→ **Problem to solve**
Copy out each line below that has the word "mkRepository" in it.

*** Data shown Section Begins ***

(* ===== verification/Hub.v ===== *)
(** * Model files of the Hub

    src/src/artifacts/hf.rs: files of a repository resolved through the local
    cache, and downloaded when they are missing and downloading is allowed.
    The client library, the file system behind [bundle::file_digest], the
    environment and the terminal are arguments; the progress bar only prints
    and is not modelled. *)

From S2P Require Import Prelude.
From stdpp Require Import strings.
Local Open Scope Z_scope.

Module Hub.

(** [Repository], [HubFile], [Resolver] and their builders. *)
Record Repository : Type := mkRepository { owner : string; r_name : string; revision : option string }.
Record HubFile : Type := mkHubFile { f_name : string; f_sha256 : option string }.
Record Resolver : Type := mkResolver { repository : Repository; r_offline : bool; r_progress : option bool }.

Definition repository_new (owner name : string) : Repository := mkRepository owner name None.
Definition at_revision (r : Repository) (rev : string) : Repository :=
  mkRepository (owner r) (r_name r) (Some rev).
Definition file_new (name : string) : HubFile := mkHubFile name None.
Definition sha256 (f : HubFile) (digest : string) : HubFile := mkHubFile (f_name f) (Some digest).
Definition resolver_new (r : Repository) : Resolver := mkResolver r false None.
Definition offline (r : Resolver) (b : bool) : Resolver := mkResolver (repository r) b (r_progress r).
Definition progress (r : Resolver) (b : bool) : Resolver := mkResolver (repository r) (r_offline r) (Some b).

(** [eq_ignore_ascii_case] and [environment_true]; [var] is [std::env::var]. *)
Definition to_upper (c : Ascii.ascii) : Ascii.ascii :=
  let n := Ascii.nat_of_ascii c in
  if ((97 <=? n) && (n <=? 122))%nat then Ascii.ascii_of_nat (n - 32) else c.
Fixpoint upper (s : string) : string :=
  match s with EmptyString => EmptyString | String c s => String (to_upper c) (upper s) end.
Definition eq_ignore_ascii_case (a b : string) : bool := String.eqb (upper a) (upper b).
Definition environment_true (var : string → option string) (name : string) : bool :=
  match var name with
  | Some value => existsb (eq_ignore_ascii_case value) ["1"; "ON"; "YES"; "TRUE"]
  | None => false
  end.

(** A request to the client: [local_files_only] stays in the cache.  An answer
    is a path, [HFError::LocalEntryNotFound] or another error. *)
Record Request : Type := mkRequest {
  q_owner : string;
  q_name : string;
  filename : string;
  q_revision : option string;
  local_files_only : bool;
  show : bool }.
Inductive Answer : Type := Found (path : string) | LocalEntryNotFound | Failed (error : string).

Section Resolver.
(** The state of the cache and the network, the client's effect on it, and the
    digest of a file in it. *)
Context {W : Type} (client : Result ()) (send : W → Request → W * Answer)
  (file_digest : W → string → Result string) (var : string → option string) (is_terminal : bool).

(** The state of the world with the requests sent so far. *)
Definition Net : Type := W * list Request.
Definition request (w : Net) (q : Request) : Net * Answer :=
  let '(v, a) := send w.1 q in ((v, w.2 ++ [q]), a).

(** [Resolver::fetch_error]; the text of [LocalEntryNotFound] is the client's. *)
Definition fetch_error (r : Resolver) (f : HubFile) (error : string) : Error :=
  Message ("cannot fetch " +:+ owner (repository r) +:+ "/" +:+ r_name (repository r) +:+ "/" +:+ f_name f
    +:+ match revision (repository r) with Some rev => " at " +:+ rev | None => "" end +:+ ": " +:+ error).

(** [Resolver::verify]. *)
Definition verify (w : Net) (f : HubFile) (path : string) : Result string :=
  match f_sha256 f with
  | None => Ok path
  | Some expected =>
      match file_digest w.1 path with
      | Err e => Err (error_context e ("hashing " +:+ path))
      | Ok actual =>
          if String.eqb actual expected then Ok path
          else Err (Message (path +:+ " has SHA-256 " +:+ actual +:+ ", expected " +:+ expected))
      end
  end.

(** [Resolver::show_progress]. *)
Definition show_progress (r : Resolver) : bool :=
  match r_progress r with
  | Some b => b
  | None => is_terminal && negb (environment_true var "HF_HUB_DISABLE_PROGRESS_BARS")
  end.

(** [Resolver::local]. *)
Definition local (w : Net) (r : Resolver) (f : HubFile) : Net * Result (option string) :=
  match client with
  | Err e => (w, Err e)
  | Ok _ =>
      let '(w, a) := request w (mkRequest (owner (repository r)) (r_name (repository r)) (f_name f)
                                  (revision (repository r)) true false) in
      match a with
      | Found path => (w, result_map Some (verify w f path))
      | LocalEntryNotFound => (w, Ok None)
      | Failed error => (w, Err (fetch_error r f error))
      end
  end.

(** [Resolver::resolve]; an entry not found by a download is rendered by the client. *)
Definition resolve (not_found : string) (w : Net) (r : Resolver) (f : HubFile) : Net * Result string :=
  let '(w, cached) := local w r f in
  match cached with
  | Err e => (w, Err e)
  | Ok (Some path) => (w, Ok path)
  | Ok None =>
      if r_offline r || environment_true var "HF_HUB_OFFLINE"
      then (w, Err (Message (owner (repository r) +:+ "/" +:+ r_name (repository r) +:+ "/" +:+ f_name f
                     +:+ " is not in the Hugging Face cache, and downloading is off")))
      else
        match client with
        | Err e => (w, Err e)
        | Ok _ =>
            let '(w, a) := request w (mkRequest (owner (repository r)) (r_name (repository r)) (f_name f)
                                        (revision (repository r)) false (show_progress r)) in
            match a with
            | Found path => (w, verify w f path)
            | LocalEntryNotFound => (w, Err (fetch_error r f not_found))
            | Failed error => (w, Err (fetch_error r f error))
            end
        end
  end.

(** [Resolver::resolve_all]: collecting stops at the first error. *)
Fixpoint resolve_all (not_found : string) (w : Net) (r : Resolver) (files : list HubFile)
    : Net * Result (list string) :=
  match files with
  | [] => (w, Ok [])
  | f :: files =>
      let '(w, a) := resolve not_found w r f in
      match a with
      | Err e => (w, Err e)
      | Ok path =>
          let '(w, rest) := resolve_all not_found w r files in
          (w, result_map (cons path) rest)
      end
  end.

(** ** What is resolved *)

(** The files of a world are stable: requests add to the cache and leave the
    contents of the paths that were already answered. *)
Definition stable : Prop :=
  ∀ v q path d, file_digest v path = Ok d → file_digest (send v q).1 path = Ok d.

Lemma request_log w q : (request w q).1.2 = w.2 ++ [q].
Proof. unfold request. by destruct (send w.1 q). Qed.

Lemma request_digest w q path d :
  stable → file_digest w.1 path = Ok d → file_digest (request w q).1.1 path = Ok d.
Proof. intros Hs Hd. unfold request. pose proof (Hs w.1 q path d Hd). by destruct (send w.1 q). Qed.

Lemma verify_ok w f path p :
  verify w f path = Ok p → p = path ∧ ∀ d, f_sha256 f = Some d → file_digest w.1 path = Ok d.
Proof.
  unfold verify. destruct (f_sha256 f) as [x|]; [|by intros [= <-]].
  destruct (file_digest w.1 path) as [a|]; [|done]. destruct (String.eqb_spec a x) as [->|]; [|done].
  intros [= <-]. split; [done|]. by intros d [= ->].
Qed.

(** The requests of one resolution: the cache first, then at most one download,
    which an offline resolver never sends. *)
Definition asks (r : Resolver) (f : HubFile) (l : list Request) : Prop :=
  Forall (λ q, filename q = f_name f ∧ q_revision q = revision (repository r)) l
  ∧ (length l <= 2)%nat
  ∧ (∀ q, l !! 0%nat = Some q → local_files_only q = true)
  ∧ (r_offline r || environment_true var "HF_HUB_OFFLINE" = true → Forall (λ q, local_files_only q = true) l).

Lemma resolve_spec nf w r f :
  ∃ l, (resolve nf w r f).1.2 = w.2 ++ l ∧ asks r f l
  ∧ (stable → ∀ path d, file_digest w.1 path = Ok d → file_digest (resolve nf w r f).1.1 path = Ok d)
  ∧ ∀ path, (resolve nf w r f).2 = Ok path →
      ∀ d, f_sha256 f = Some d → file_digest (resolve nf w r f).1.1 path = Ok d.
Proof.
  unfold resolve, local. destruct client as [[]|e] eqn:Ec.
  2: { exists []. simpl. rewrite app_nil_r. split_and!; try done. split_and!; simpl; [constructor|lia|done|by constructor]. }
  set (q1 := mkRequest _ _ _ _ true false). pose proof (request_log w q1) as Hl.
  pose proof (request_digest w q1) as Hg. destruct (request w q1) as [w1 a1] eqn:E1. simpl in Hl, Hg.
  assert (Ha1 : asks r f [q1])
    by (split_and!; [by repeat constructor|simpl; lia|by intros q [= <-]|by repeat constructor]).
  destruct a1 as [p| |er].
  - destruct (verify w1 f p) as [p'|e] eqn:Ev; simpl; exists [q1]; split_and!; try done; [eauto| |eauto].
    apply verify_ok in Ev as [-> Hv]. by intros path [= <-].
  - destruct (r_offline r || environment_true var "HF_HUB_OFFLINE") eqn:Eo; simpl.
    { exists [q1]. split_and!; [done|done|eauto|done]. }
    set (q2 := mkRequest _ _ _ _ false _). pose proof (request_log w1 q2) as Hl2.
    pose proof (request_digest w1 q2) as Hg2. destruct (request w1 q2) as [w2 a2] eqn:E2. simpl in Hl2, Hg2.
    assert (Ha2 : asks r f [q1; q2])
      by (split_and!; [by repeat constructor|simpl; lia|by intros q [= <-]|by rewrite Eo]).
    exists [q1; q2]. rewrite Hl, <-app_assoc in Hl2.
    destruct a2 as [p| |er]; simpl; (split_and!; [done|done|eauto|]); try done.
    intros path Hv%verify_ok. by destruct Hv as [-> Hv].
  - simpl. exists [q1]. split_and!; [done|done|eauto|done].
Qed.

(** Every file that is resolved has its expected digest at the end; files are
    answered in request order; the cache is asked before the network, and a
    resolver that is offline, by its own setting or by the environment, never
    sends a download. *)
Theorem resolved_files_are_verified nf w r files :
  stable →
  ∃ l, (resolve_all nf w r files).1.2 = w.2 ++ concat l
  ∧ (∃ n, Forall2 (asks r) (take n files) l)
  ∧ (r_offline r || environment_true var "HF_HUB_OFFLINE" = true →
     Forall (λ q, local_files_only q = true) (concat l))
  ∧ ∀ paths, (resolve_all nf w r files).2 = Ok paths →
      Forall2 (λ f path, ∀ d, f_sha256 f = Some d →
        file_digest (resolve_all nf w r files).1.1 path = Ok d) files paths.
Proof.
  intros Hs.
  enough (H : ∃ l, (resolve_all nf w r files).1.2 = w.2 ++ concat l
    ∧ (∃ n, Forall2 (asks r) (take n files) l)
    ∧ (∀ path d, file_digest w.1 path = Ok d → file_digest (resolve_all nf w r files).1.1 path = Ok d)
    ∧ ∀ paths, (resolve_all nf w r files).2 = Ok paths →
        Forall2 (λ f path, ∀ d, f_sha256 f = Some d →
          file_digest (resolve_all nf w r files).1.1 path = Ok d) files paths).
  { destruct H as (l & Hl & [n Hn] & _ & Hp). exists l. split_and!; [done|by exists n| |done].
    intros Ho. apply Forall_concat, Forall_forall. intros x Hx.
    destruct (list_elem_of_lookup_1 _ _ Hx) as [i Hi].
    destruct (Forall2_lookup_r _ _ _ _ _ Hn Hi) as (f & _ & _ & _ & _ & Ha). by apply Ha. }
  revert w. induction files as [|f files IH]; intros w; simpl.
  { exists []. simpl. rewrite app_nil_r. split_and!; [done|by exists 0%nat; constructor|done|].
    intros paths [= <-]. constructor. }
  destruct (resolve_spec nf w r f) as (l1 & Hl1 & Ha & Hd & Hv).
  destruct (resolve nf w r f) as [w1 [path|e]]; simpl in *.
  2: { exists [l1]. simpl. rewrite app_nil_r. split_and!; [done|exists 1%nat; rewrite firstn_cons, take_0; constructor; [done|constructor]|by apply Hd|done]. }
  destruct (IH w1) as (l & Hl & [n Hn] & Hk & Hp).
  destruct (resolve_all nf w1 r files) as [w2 [rest|e]]; simpl in *; exists (l1 :: l); simpl;
    (split_and!; [by rewrite Hl, Hl1, app_assoc|exists (S n); by constructor|by eauto|]); [|done].
  intros paths [= <-]. constructor; [by eauto|by apply Hp].
Qed.
End Resolver.

(** A cache that downloads what it does not have. *)
Definition example_send (v : list string) (q : Request) : list string * Answer :=
  if bool_decide (filename q ∈ v) then (v, Found (filename q))
  else if local_files_only q then (v, LocalEntryNotFound)
  else (filename q :: v, Found (filename q)).
Definition example_digest (v : list string) (path : string) : Result string :=
  if bool_decide (path ∈ v) then Ok (path +:+ "#") else Err (Io "missing").
Definition example_resolver : Resolver := resolver_new (repository_new "o" "r").
Definition example_files : list HubFile := [sha256 (file_new "a") "a#"; file_new "b"].
Definition example_run : Net * Result (list string) :=
  resolve_all (Ok ()) example_send example_digest (λ _, None) false "none" (["a"], []) example_resolver example_files.

Lemma resolved_files_are_verified_witness :
  example_run.2 = Ok ["a"; "b"]
  ∧ map local_files_only example_run.1.2 = [true; true; false]
  ∧ ∃ l, example_run.1.2 = concat l
    ∧ (∃ n, Forall2 (asks (λ _, None) example_resolver) (take n example_files) l).
Proof.
  split; [vm_compute; reflexivity|]. split; [vm_compute; reflexivity|].
  destruct (resolved_files_are_verified (Ok ()) example_send example_digest (λ _, None) false "none"
    (["a"], []) example_resolver example_files) as (l & Hl & Hn & _); [|by exists l].
  intros v q path d. unfold example_digest, example_send.
  destruct (bool_decide (path ∈ v)) eqn:E; [|done]. intros [= <-]. apply bool_decide_eq_true in E.
  destruct (bool_decide (filename q ∈ v)); [|destruct (local_files_only q)]; simpl;
    rewrite bool_decide_eq_true_2; done || (by right).
Defined.

(** The boolean values of the unit test. *)
Example documented_booleans :
  forallb (λ value, environment_true (λ _, Some value) "X") ["1"; "ON"; "on"; "YES"; "yes"; "TRUE"; "true"] = true.
Proof. done. Qed.

End Hub.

*** Data shown Section Ends ***

→ **Solution**
Record Repository : Type := mkRepository { owner : string; r_name : string; revision : option string }.
Definition repository_new (owner name : string) : Repository := mkRepository owner name None.
  mkRepository (owner r) (r_name r) (Some rev).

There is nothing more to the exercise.